Seandainya bukan karena Kito, puluhan orang akan tewas hanya karena akibatnya. Tapi si penyintas tidak punya waktu untuk mempedulikannya.
Jika dia tidak mengusir Penguasa Gunung, mereka semua akan mati.
“Keluar!”
Dia menebas Tianying dengan seluruh kekuatannya. Elang Badai, yang cukup gelap untuk terlihat jelas, menerjang Penguasa Gunung, mencengkeram segala sesuatu di tanah seperti predator yang rakus.
Bentuknya seperti elang, tetapi tidak memiliki substansi yang sebenarnya. Mengayunkan tangan melewatinya hanya akan menyebabkan riak—tidak akan menghilang.
Sang Penguasa Gunung mengerutkan kening dan menundukkan badannya. Jubahnya berkibar liar.
—Tapi dia tidak didorong mundur.
Meskipun angin mengaburkan pandangannya, dia tetap teguh. Mata berkilauan Penguasa Gunung menembus badai, menatap langsung ke arah sang penyintas.
Pemandangan yang bisa membuat seseorang lari ketakutan, namun sang pembaharu tidak lari. Sebaliknya, dia mengerahkan lebih banyak kekuatan. Kilat menyambar di sepanjang Tianying.
“Teknik Pedang Langit, Raungan Guntur!”
Cahaya kuning cemerlang menyala di dalam mulut Elang Badai. Petir yang telah dikumpulkannya dari Petir Claudia berkobar.

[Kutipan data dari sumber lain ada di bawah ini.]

(* ===== verification/TrieNode.v ===== *)
(** * verifier/eth1/basic/trie.c: single nodes

    What the functions on one node do to the items it encodes: reading ([node_item_spec]), replacing
    ([set_item_spec]), and creating leaves, branches and extensions ([create_leaf_ok], [create_branch_ok],
    [create_ext_ok]), with the paths in hex prefix encoding. *)
From S2P Require Import Prelude Utils Bytes Rlp Merkle Serialize BasicTx TxSafety Trie TrieSpec.
#[local] Open Scope Z_scope.

(** ** Reading *)
Lemma read_slice_mem data d : 0 <= s_data d -> 0 <= s_len d -> s_data d + s_len d <= zlen data -> read_slice data d = Some (mem_read (mem_of data) d).
Proof.
  intros H1 H2 H3. unfold read_slice, read_at. rewrite (proj2 (Nat.leb_le _ _)) by lia. f_equal. symmetry. apply mem_read_at; [done|]. rewrite length_take, length_drop. split; [lia|].
  intros i Hi. rewrite length_take, length_drop in Hi. unfold mem_of. rewrite nth_firstn, nth_skipn, (proj2 (Nat.ltb_lt _ _)) by lia. rewrite <- (Z2Nat.id (s_data d)) at 1 by done. rewrite <- Nat2Z.inj_add. apply rd_nat.
Qed.
(** The node has these items. *)
Definition node_is (x : trie_node_t) (its : list rlp_item) : Prop :=
  tn_data x = rlp_list (enc_items its) /\ tn_items x = mk_slice (zlen (rlp_header 0xc0 (zlen (enc_items its)))) (zlen (enc_items its)).
Definition items_ok (its : list rlp_item) : Prop := Forall item_ok its /\ zlen (enc_items its) < 0x10000.
Lemma node_is_mem x its : node_is x its -> items_ok its -> placed (tn_items x) /\ mem_read (mem_of (tn_data x)) (tn_items x) = enc_items its /\ s_data (tn_items x) + s_len (tn_items x) = zlen (tn_data x).
Proof.
  intros [Ed Ei] [Hok Hl]. rewrite Ei, Ed. pose proof (rlp_header_length 0xc0 (zlen (enc_items its))). unfold rlp_list. rewrite length_app. cbn [s_data s_len]. split; [split; cbn; lia|]. split; [|lia].
  apply mem_read_at; [cbn; lia|]. split; [done|]. cbn [s_data]. pose proof (mem_at_mem_of (rlp_header 0xc0 (zlen (enc_items its)) ++ enc_items its)) as Hm. apply mem_at_app in Hm as [_ Hm]. by rewrite Z.add_0_l in Hm.
Qed.
Lemma node_item_spec x its n it : node_is x its -> items_ok its -> its !! n = Some it ->
  exists d, node_item x (Z.of_nat n) = Some (item_kind it, Some d) /\ read_slice (tn_data x) d = Some (item_bytes it) /\ 0 <= s_data d /\ 0 <= s_len d /\
    s_data d + s_len d = s_data (tn_items x) + zlen (enc_items (take (S n) its)).
Proof.
  intros Hx Hok Hn. destruct (node_is_mem _ _ Hx Hok) as (Hp & Hm & He). destruct Hok as [Hok Hl]. destruct (dec_nth_end (mem_of (tn_data x)) its Hok ltac:(lia) (tn_items x) false n it Hp Hm Hn) as (d & Hd & Hb & (D1 & D2 & D3) & Hend).
  exists d. split_and!; try done. rewrite read_slice_mem, Hb; [done|done|done|]. destruct Hx as [Ed Ei]. rewrite Hend, <- He. rewrite Ei. cbn [s_data s_len].
  assert (zlen (enc_items (take (S n) its)) + zlen (enc_items (drop (S n) its)) = zlen (enc_items its)); [|lia]. rewrite <- Nat2Z.inj_add, <- length_app, <- enc_items_app, take_drop. done.
Qed.
Lemma get_item_spec x its n it : node_is x its -> items_ok its -> its !! n = Some it -> trie_node_get_item x (Z.of_nat n) = Some (item_bytes it).
Proof. intros Hx Hok Hn. destruct (node_item_spec x its n it Hx Hok Hn) as (d & Hd & Hr & _). unfold trie_node_get_item. rewrite Hd. exact Hr. Qed.

(** ** Paths *)
Lemma nibble_len_ends p r : forallb nibbleb p = true -> nibble_len (p ++ 0xFF :: r) = Some (length p).
Proof.
  induction p as [|x p IH]; [done|]. intros [Hx Hp]%nibbles_cons. cbn [app nibble_len length]. rewrite (proj2 (Z.eqb_neq x 0xFF)), IH by (done || lia). done.
Qed.
Lemma nibble_lor x y : 0 <= x < 16 -> 0 <= y < 16 -> Z.lor (Z.shiftl x 4) y = x * 16 + y.
Proof.
  intros Hx Hy. assert (Forall (fun x => Forall (fun y => Z.lor (Z.shiftl x 4) y = x * 16 + y) (seqZ 0 16)) (seqZ 0 16)) as Hall by decide_now.
  rewrite Forall_forall in Hall. specialize (Hall x ltac:(apply elem_of_seqZ; lia)). rewrite Forall_forall in Hall. apply Hall, elem_of_seqZ. lia.
Qed.
Lemma pack_nibbles_spec n : forall l, (length l <= n)%nat -> forallb nibbleb l = true -> pack_nibbles l = pack l.
Proof.
  induction n as [|n IH]; intros l Hl Hn; destruct l as [|x [|y l]]; try done; cbn [length] in Hl; [lia|]. apply nibbles_cons in Hn as [Hx [Hy Hn]%nibbles_cons]. cbn [pack_nibbles pack].
  rewrite nibble_lor, IH by (done || lia). unfold u8. rewrite Z.mod_small by lia. done.
Qed.
Lemma value_from_nibbles_spec leaf p r : forallb nibbleb p = true -> trie_node_value_from_nibbles (if leaf : bool then NODE_LEAF else NODE_EXT) (p ++ 0xFF :: r) = Some (Some (hex_prefix p leaf)).
Proof.
  intros Hp. unfold trie_node_value_from_nibbles. assert (forall (A : Type) (a b : A), match (if leaf then NODE_LEAF else NODE_EXT) with NODE_BRANCH | NODE_EMPTY => a | _ => b end = b) as -> by (by destruct leaf).
  rewrite nibble_len_ends by done. cbn [mbind option_bind]. rewrite take_app_length. do 2 f_equal. unfold hex_prefix.
  destruct p as [|x p]; [by destruct leaf|]. destruct (Nat.even (length (x :: p))) eqn:He.
  - apply Nat.even_spec in He as [k Hk]. assert (length (x :: p) mod 2 = 0)%nat as -> by (rewrite Hk, Nat.mul_comm; apply Nat.Div0.mod_mul). cbn [Nat.eqb drop]. rewrite (pack_nibbles_spec (length (x :: p))) by done. by destruct leaf.
  - assert (length (x :: p) mod 2 = 1)%nat as -> by (assert (Nat.odd (length (x :: p)) = true) as [k ->]%Nat.odd_spec by (rewrite <- Nat.negb_even, He; done); rewrite Nat.mul_comm, Nat.add_comm; apply Nat.Div0.mod_add). cbn [Nat.eqb drop app]. change (rd (x :: p ++ 0xFF :: r) 0) with x.
    apply nibbles_cons in Hp as [Hx Hp]. rewrite (pack_nibbles_spec (length p)), nibble_lor by (done || destruct leaf; lia). unfold u8. rewrite Z.mod_small by (destruct leaf; lia). f_equal. destruct leaf; lia.
Qed.
Lemma path_of_item p leaf : forallb nibbleb p = true -> trie_path_to_nibbles (hex_prefix p leaf) true = p ++ [0xFF].
Proof. intros Hp. by destruct (nibs_hex_prefix p leaf Hp). Qed.

(** ** Replacing an item *)
Section Node.
Context `{Keccak} `{Allocator}.
Lemma items_tail x its n : node_is x its -> items_ok its -> let pos := s_data (tn_items x) + zlen (enc_items (take n its)) in
  mem_read (mem_of (tn_data x)) (mk_slice pos (zlen (tn_data x) - pos)) = enc_items (drop n its) /\ zlen (tn_data x) - pos = zlen (enc_items (drop n its)).
Proof.
  intros Hx Hok pos. destruct (node_is_mem _ _ Hx Hok) as ((P1 & P2 & P3) & Hm & He). apply mem_read_at in Hm as [Hl Hm]; [|done]. rewrite <- (take_drop n its), enc_items_app, length_app in Hl. rewrite <- (take_drop n its), enc_items_app in Hm. apply mem_at_app in Hm as [_ Hm].
  assert (zlen (tn_data x) - pos = zlen (enc_items (drop n its))) as Hlen by (unfold pos; rewrite <- He; lia). split; [|done]. apply mem_read_at; [cbn [s_len]; lia|]. cbn [s_data s_len]. done.
Qed.
Lemma enc_items_insert its n val : (n < length its)%nat -> enc_items (<[n := Str val]> its) = (enc_items (take n its) ++ rlp_string val) ++ enc_items (drop (S n) its).
Proof. intros Hn. rewrite insert_take_drop by done. rewrite enc_items_app, <- app_assoc. done. Qed.
Lemma set_item_spec x its n val : node_is x its -> items_ok its -> (n < length its)%nat -> items_ok (<[n := Str val]> its) ->
  exists x', set_item x (Z.of_nat n) val false = Some x' /\ node_is x' (<[n := Str val]> its) /\ tn_hash x' = tn_hash x /\ tn_type x' = tn_type x /\ tn_own x' = true.
Proof.
  intros Hx Hok Hn Hok'. destruct (node_is_mem _ _ Hx Hok) as (Hp & Hm & He). pose proof (items_tail x its (S n) Hx Hok) as [Ht1 Ht2]. cbn zeta in Ht1, Ht2. destruct (lookup_lt_is_Some_2 its n Hn) as [it Hit].
  destruct (node_item_spec x its n it Hx Hok Hit) as (d & Hd & _ & _ & _ & Hend). unfold node_item in Hd.
  assert (zlen (rlp_string val) + zlen (enc_items (take n its)) + zlen (enc_items (drop (S n) its)) < 0x10000) as Hsz by (destruct Hok' as [_ Hl]; rewrite enc_items_insert, !length_app in Hl by done; lia).
  assert (zlen val <= zlen (rlp_string val)) as Hv by (rewrite rlp_string_unfold, length_app; lia).
  assert (exists bb item, (if Z.of_nat n =? 0 then bb ← rlp_encode_item bb_new val; Some (None, bb)
    else '(_, item) ← dec (mem_of (tn_data x)) false (tn_items x) (Z.of_nat n - 1); item ← item; bb ← bb_write_raw_bytes bb_new (items_up_to (mem_of (tn_data x)) (tn_items x) item); bb ← rlp_encode_item bb val; Some (Some item, bb)) = Some (item, bb) /\
    bb_rep bb (enc_items (take n its) ++ rlp_string val)) as (bb & item & E1 & R1).
  { destruct n as [|n].
    - destruct (rlp_encode_item_rep bb_new [] val bb_new_rep) as (b & Eb & R); [cbn [length]; lia|]. exists b, None. cbn [Z.of_nat Z.eqb]. rewrite Eb. done.
    - destruct (lookup_lt_is_Some_2 its n) as [it' Hit']; [lia|]. destruct (node_item_spec x its n it' Hx Hok Hit') as (d' & Hd' & _). unfold node_item in Hd'. rewrite (proj2 (Z.eqb_neq _ _)) by lia. replace (Z.of_nat (S n) - 1) with (Z.of_nat n) by lia. rewrite Hd'. cbn [mbind option_bind].
      rewrite (items_up_to_spec _ its (tn_items x) n it' d') by (done || by destruct Hok; try lia). destruct (bb_write_raw_bytes_rep bb_new [] (enc_items (take (S n) its)) bb_new_rep) as (b & -> & R); [cbn [length]; lia|]. cbn [mbind option_bind app] in *.
      destruct (rlp_encode_item_rep b _ val R) as (b2 & Eb & R2); [lia|]. exists b2, (Some d'). rewrite Eb. done. }
  unfold set_item. rewrite E1. cbn [mbind option_bind]. rewrite Hd. cbn [mbind option_bind]. rewrite Hend, He.
  assert (exists bb2, (if s_data (tn_items x) + zlen (enc_items (take (S n) its)) <? zlen (tn_data x) then bb_write_raw_bytes bb (mem_read (mem_of (tn_data x)) (mk_slice (s_data (tn_items x) + zlen (enc_items (take (S n) its))) (zlen (tn_data x) - (s_data (tn_items x) + zlen (enc_items (take (S n) its)))))) else Some bb) = Some bb2 /\
    bb_rep bb2 (enc_items (<[n := Str val]> its))) as (bb2 & -> & R2).
  { rewrite enc_items_insert by done. destruct (Z.ltb_spec (s_data (tn_items x) + zlen (enc_items (take (S n) its))) (zlen (tn_data x))).
    - rewrite Ht1. apply bb_write_raw_bytes_rep; [done|]. rewrite length_app. lia.
    - exists bb. split; [done|]. assert (enc_items (drop (S n) its) = []) as -> by (apply nil_length_inv; lia). by rewrite app_nil_r. }
  cbn [mbind option_bind]. pose proof R2 as [Hlen _]. rewrite Hlen. destruct (rlp_encode_to_list_rep bb2 _ R2) as (bb3 & -> & R3); [by destruct Hok'|]. cbn [mbind option_bind]. rewrite (bb_bytes_rep _ _ R3). cbn [mbind option_bind].
  eexists. split; [done|]. cbn [tn_hash tn_type tn_own]. split; [|done]. split; [done|]. cbn [tn_items]. unfold rlp_list. rewrite length_app. f_equal. lia.
Qed.

(** ** New nodes *)
Lemma encode_add_all_rep vals : forall bb c, bb_rep bb c -> zlen c + zlen (enc_items (map Str vals)) < 0x10000 -> exists bb', encode_add_all bb vals = Some bb' /\ bb_rep bb' (c ++ enc_items (map Str vals)).
Proof.
  induction vals as [|v vals IH]; intros bb c R Hl; cbn [encode_add_all map]; [exists bb; by rewrite app_nil_r|]. change (enc_items (map Str (v :: vals))) with (rlp_string v ++ enc_items (map Str vals)) in *. rewrite length_app in Hl.
  assert (zlen v <= zlen (rlp_string v)) by (rewrite rlp_string_unfold, length_app; lia). destruct (rlp_encode_item_rep bb c v R) as (b & -> & R1); [lia|]. cbn [mbind option_bind]. destruct (IH b _ R1) as (b2 & E & R2); [rewrite length_app; lia|]. exists b2. split; [done|]. rewrite <- app_assoc in R2. exact R2.
Qed.
Lemma encode_finish_spec bb its : bb_rep bb (enc_items its) -> items_ok its -> encode_finish bb = Some (rlp_list (enc_items its)).
Proof. intros R [_ Hl]. unfold encode_finish. destruct (rlp_encode_to_list_rep bb _ R Hl) as (b & -> & R2). cbn [mbind option_bind]. by apply bb_bytes_rep. Qed.
Definition type_of (its : list rlp_item) (ty : trie_node_type_t) : Prop :=
  (length its = 17%nat /\ ty = NODE_BRANCH) \/ (exists p leaf it, forallb nibbleb p = true /\ its = [Str (hex_prefix p leaf); it] /\ ty = if leaf : bool then NODE_LEAF else NODE_EXT).
Lemma node_of_spec its own ty : items_ok its -> type_of its ty ->
  exists x, node_of (rlp_list (enc_items its)) own = Some x /\ node_is x its /\ tn_hash x = replicate 32 0 /\ tn_type x = Some ty /\ tn_own x = own.
Proof.
  intros Hok Hty. pose proof Hok as [Hf Hl]. set (data := rlp_list (enc_items its)). assert (enc_items [Lst (enc_items its)] = data) as E1 by (unfold enc_items at 1; cbn [map concat]; apply app_nil_r).
  assert (zlen data < 2 ^ 31) as Hsd by (unfold data, rlp_list; rewrite length_app; pose proof (rlp_header_length 0xc0 (zlen (enc_items its))); lia).
  destruct (decode_item_end (mem_of data) false (mk_slice 0 (zlen data)) [Lst (enc_items its)] 0 (Lst (enc_items its))) as (d & Hd & D1 & D2 & D3 & D4); rewrite ?E1; try done; try (cbn [s_data s_len]; lia); [|apply mem_at_mem_of|].
  { constructor; [|constructor]. split; [by apply enc_items_bytes_ok|cbn [item_bytes]; lia]. }
  cbn [item_bytes] in *. cbn [take] in D4. rewrite E1 in D4. cbn [s_data] in D4. assert (d = mk_slice (zlen (rlp_header 0xc0 (zlen (enc_items its)))) (zlen (enc_items its))) as Ed by (destruct d as [a b]; cbn [s_data s_len] in *; unfold data, rlp_list in D4; rewrite length_app in D4; f_equal; lia).
  change (Z.of_nat 0) with 0 in Hd. unfold node_of, dec. rewrite Hd. cbn [mbind option_bind]. set (x := mk_tnode (replicate 32 0) data d own (Some ty)). assert (node_is x its) as Hx by (split; done).
  destruct (node_is_mem x its Hx Hok) as (Hp & Hm & He). cbn [tn_data tn_items x] in Hp, Hm, He. pose proof (dec_count (mem_of data) its Hf ltac:(lia) d Hp Hm) as Hc. unfold dec in Hc. destruct (rlp_decode _ false d (-1)) as [r o| |]; try done. injection Hc as -> ->. cbn [mbind option_bind].
  exists x. split; [|done]. destruct Hty as [[Hlen ->]|(p & leaf & it & Hpn & -> & ->)]; [rewrite Hlen; done|]. change (zlen [Str (hex_prefix p leaf); it]) with 2. cbn [Z.eqb Pos.eqb].
  destruct (node_item_spec x _ 0 _ Hx Hok eq_refl) as (d2 & Hd2 & Hr & _). unfold node_item in Hd2. cbn [tn_data tn_items x] in Hd2, Hr. change (dec (mem_of data) false d 0 = Some (1, Some d2)) in Hd2. unfold dec in Hd2. rewrite Hd2. cbn [mbind option_bind item_bytes] in *.
  destruct (nibs_hex_prefix p leaf Hpn) as (_ & Hleaf & Hne). unfold read_slice, read_at in Hr. destruct (_ <=? _)%nat; [|done]. injection Hr as Hr. destruct (hex_prefix p leaf) as [|b rest] eqn:Eh; [done|].
  assert (data !! Z.to_nat (s_data d2) = Some b) as ->.
  { destruct (drop (Z.to_nat (s_data d2)) data) as [|b' rest'] eqn:Edr; [by rewrite take_nil in Hr|]. destruct (Z.to_nat (s_len d2)); [done|]. injection Hr as -> _. rewrite <- (Nat.add_0_r (Z.to_nat (s_data d2))), <- lookup_drop, Edr. done. }
  cbn [mbind option_bind]. change (rd (b :: rest) 0) with b in Hleaf. destruct (Z.land b 32 =? 0), leaf; done.
Qed.
End Node.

Dia tidak bermaksud melukainya. Sengatan listrik biasa tidak akan membuat Penguasa Gunung gentar. Sebaliknya, dia memusatkan kekuatan itu menjadi guntur.
Gemuruhttttt!
Raungan yang memekakkan telinga, sekeras raungan Penguasa Gunung sendiri, mengguncang dunia.
Guntur memecah keheningan Dataran Enger. Batu dan pasir berhamburan dari tanah, dan bahkan udara pun bergetar hebat.
Sang regresif membengkokkan ruang dengan Tianying, mengarahkan semua suara itu ke arah Penguasa Gunung.
Bagi binatang apa pun, suara seperti itu seharusnya merusak gendang telinga mereka, memaksa mereka untuk melarikan diri.
Untuk sesaat, rasanya seperti seluruh dunia berteriak bersamaan. Kemudian—kesunyian yang memekakkan telinga.
Dia telah menggunakan angin, cahaya, dan suara—setiap kekuatan yang dibenci oleh binatang buas.
Wanita yang melakukan regresi itu mengangkat kepalanya.
‘…Hah? Di mana Penguasa Gunung?’
Kehadiran Penguasa Gunung telah lenyap.
Instingnya setajam insting binatang buas mana pun. Dengan Mata Takdir yang aktif, seharusnya tidak ada yang tidak bisa dilihatnya.
‘Apakah dia lari? Kumohon, katakan padaku dia lari! Tapi jika tidak—!’
Meskipun begitu, dia tidak bisa lengah.
Harimau itu cepat, kuat, dan yang terpenting—diam.
Mereka menyembunyikan keberadaan mereka, merayap mendekati mangsa sebelum mematahkan lehernya dalam satu gigitan.
Bagi Penguasa Gunung, menyembunyikan keberadaannya hampir merupakan otoritas tersendiri.
Dengan memperluas indranya, sang regresif mulai mencari.
Lalu—sesuatu melesat menembus badai, menerobos kegelapan.
Penguasa Gunung menyerang seperti kilat.
“Tianying—!”
Dia memperluas ruang, melepaskan angin, bereaksi dengan Seni Pembalikan Surga—
Namun cakarnya merobek semuanya.
Dan sang penolak, yang hanyalah sebuah proyektil yang tersapu badai, terlempar jauh.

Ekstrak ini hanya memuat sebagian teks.